I know for many runners, walking sounds like a swear word; it’s just not done. But I want to change that perception and start getting runners like you to understand that walking while running actually ends up being your superpower. 

The Run-Walk strategy is a well-known method in marathon running that involves alternating between running and walking at planned intervals. 

This technique aims to reduce fatigue during the race, allowing you to go further for longer.

For the Berlin Marathon, implementing a typical Run-Walk strategy could involve running for a specific period and then taking shorter walking breaks, repeating this pattern throughout the race, allowing you to get the best time possible at this fast, flat course

When executed correctly, this strategy offers numerous benefits and can help you achieve your time goal for the marathon.

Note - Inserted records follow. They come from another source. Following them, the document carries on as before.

Lemma X5_witness :
  extract_metrics
    (JObj [ ("cvssV2_0", JObj [ ("vectorString", JStr "C:P") ]);
            ("cvssV3_1", JObj [ ("vectorString", JStr "C:H") ]) ])
  = extract_metrics
      (JObj [ ("cvssV3_1", JObj [ ("vectorString", JStr "C:H") ]) ]).
Proof.
  apply (X5_first_version_key_wins
           [ ("cvssV2_0", JObj [ ("vectorString", JStr "C:P") ]);
             ("cvssV3_1", JObj [ ("vectorString", JStr "C:H") ]) ]
           [ ("cvssV3_1", JObj [ ("vectorString", JStr "C:H") ]) ]).
  reflexivity.
Defined.


Lemma version_of_keys (block : dict) (version : string) (cvss : json) :
  version_of block = Some (version, cvss) ->
  In version ["cvssV3_1"; "cvssV3_0"; "cvssV2_0"].
Proof. intros H. version_cases H; simpl; tauto. Qed.

(** X6.  When the version value of a block carries a non-empty vector
    string, the metrics are those of the vector string alone: the direct
    fields of the block are not read, so that the [baseSeverity] entry of
    the metrics is N/A whatever label the block carries. *)
Theorem X6_vector_string_first (block cvss : dict) (version s : string) :
  version_of block = Some (version, JObj cvss) ->
  lookup "vectorString" cvss = Some (JStr s) ->
  s <> "" ->
  extract_metrics (JObj block) = parser_of version (JStr s)
  /\ forall m, extract_metrics (JObj block) = Ok m ->
               lookup "baseSeverity" m = Some (JStr "N/A").
Proof.
  intros V L N.
  assert (T : truthy (JStr s) = true).
  { simpl. apply String.eqb_neq in N. now rewrite N. }
  assert (E : extract_metrics (JObj block) = parser_of version (JStr s)).
  { version_cases V; decode; unfold get; rewrite L; cbn [rbind]; rewrite T;
      reflexivity. }
  split; [exact E|]. intros m. rewrite E.
  pose proof (version_of_keys _ _ _ V) as K. simpl in K.
  destruct K as [<-|[<-|[<-|[]]]]; unfold parser_of; simpl; intros P.
  - now destruct (proj1 (parsers_grammar_map (JStr s)) m P) as (_ & B & _).
  - now destruct (proj1 (parsers_grammar_map (JStr s)) m P) as (_ & B & _).
  - now destruct (proj2 (parsers_grammar_map (JStr s)) m P) as (_ & B & _).
Qed.
(** C1: for the file with three [v] lines, three [vn] lines and the face
    [f 1//1 2//2 3//3] the loader returns the three vertices, but one and
    the same normal at all three positions, so the flattened normals are
    not the file's normals. *)
Theorem slash_slash_normals_lost fs junk path :
  fs path = Some tri_normals ->
  exists o n,
    Loader.construct fs junk path = Done o /\
    vertices o = [Vec3 0 0 0; Vec3 1 0 0; Vec3 0 1 0] /\
    normals o = [n; n; n] /\
    ~ Forall2 vec3_eq (normals o) src_normals.
Proof.
  intros H. unfold Loader.construct, Loader.loadOBJ. rewrite H.
  let v := eval vm_compute in
      (Loader.getlines [] (list_ascii_of_string tri_normals)) in
  change (Loader.getlines [] (list_ascii_of_string tri_normals)) with v.
  cbn [Loader.read_lines]. rewrite read_face_slash_slash.
  set (w := dec32 _).
  generalize (junk 0%nat), (junk 1%nat), (junk 2%nat), (junk 3%nat),
             (junk 4%nat), (junk 5%nat).
  intros g0 g1 g2 g3 g4 g5.
  match goal with
  | |- context [Loader.read_line g5 ?l ?R] =>
      let v := eval vm_compute in (Loader.read_line g5 l R) in
      change (Loader.read_line g5 l R) with v
  end.
  set (R := Loader.Raw _ _ _ _).
  exists (MkOBJ [Vec3 0 0 0; Vec3 1 0 0; Vec3 0 1 0]
                (replicate 3 (Loader.normal_at R 0)) [0; 1; 2]
                (vec3_splat 0) (vec3_splat 0) (vec3_splat 1) path),
         (Loader.normal_at R 0).
  repeat split; try reflexivity.
  cbn [normals replicate]. unfold src_normals. intros HF.
  inversion HF as [|? ? ? ? [Hx _] HF']; subst.
  inversion HF' as [|? ? ? ? [Hx' _] _]; subst.
  cbn in Hx, Hx'. rewrite Hx in Hx'. discriminate Hx'.
Qed.

Lemma slash_slash_normals_lost_witness :
  fs_single "t.obj" tri_normals "t.obj"%string = Some tri_normals /\
  exists o n,
    Loader.construct (fs_single "t.obj" tri_normals) no_junk "t.obj" = Done o /\
    vertices o = [Vec3 0 0 0; Vec3 1 0 0; Vec3 0 1 0] /\
    normals o = [n; n; n] /\
    ~ Forall2 vec3_eq (normals o) src_normals.
Proof.
  split; [reflexivity|].
  apply (slash_slash_normals_lost (fs_single "t.obj" tri_normals) no_junk "t.obj").
  reflexivity.
Defined.

(** ** Loading in [main] *)

(** C2: when the asset cannot be opened, [main] still ends up with two
    objects in the registry, each with an empty mesh, and a frame issues a
    draw call for each of them. *)
Theorem open_failure_keeps_empty_objects {G : GLM} fs junk0 junk1 :
  fs asset = None ->
  exists st,
    main_load fs junk0 junk1 = Done (Some st) /\
    length (objects st) = 2%nat /\
    (fun p => vertices <$> heap st !! p) <$> objects st = [Some []; Some []] /\
    (fun p => indices <$> heap st !! p) <$> objects st = [Some []; Some []] /\
    draw_counts (render st) = [0%nat; 0%nat].
Proof.
  intros H. unfold main_load, Loader.construct, Loader.loadOBJ. rewrite H.
  eexists. split; [vm_compute; reflexivity|].
  vm_compute. repeat split.
Qed.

To make the most of the Run-Walk strategy during the Berlin Marathon, it’s essential to train using this technique in your long and easy runs before race day

Properly preparing and familiarizing yourself with the intervals will help you effectively implement the strategy during the actual event.

In this article, we will cover the following:

  1. Can I Use The Run-Walk Method In The Berlin Marathon?
  2. How To Implement a Run-Walk Strategy in Your Berlin Marathon Training
  3. Assessing the Effectiveness of the Run-Walk Method: Pros and Cons
  4. A Guide to the Berlin Marathon Run-Walk Strategy
  5. Run Walk The Berlin Marathon In Under 3:30 hours, 4 hours, and 5 Hours

Let’s dive into the run-walk strategy…

Can I Use The Run-Walk Method In The Berlin Marathon?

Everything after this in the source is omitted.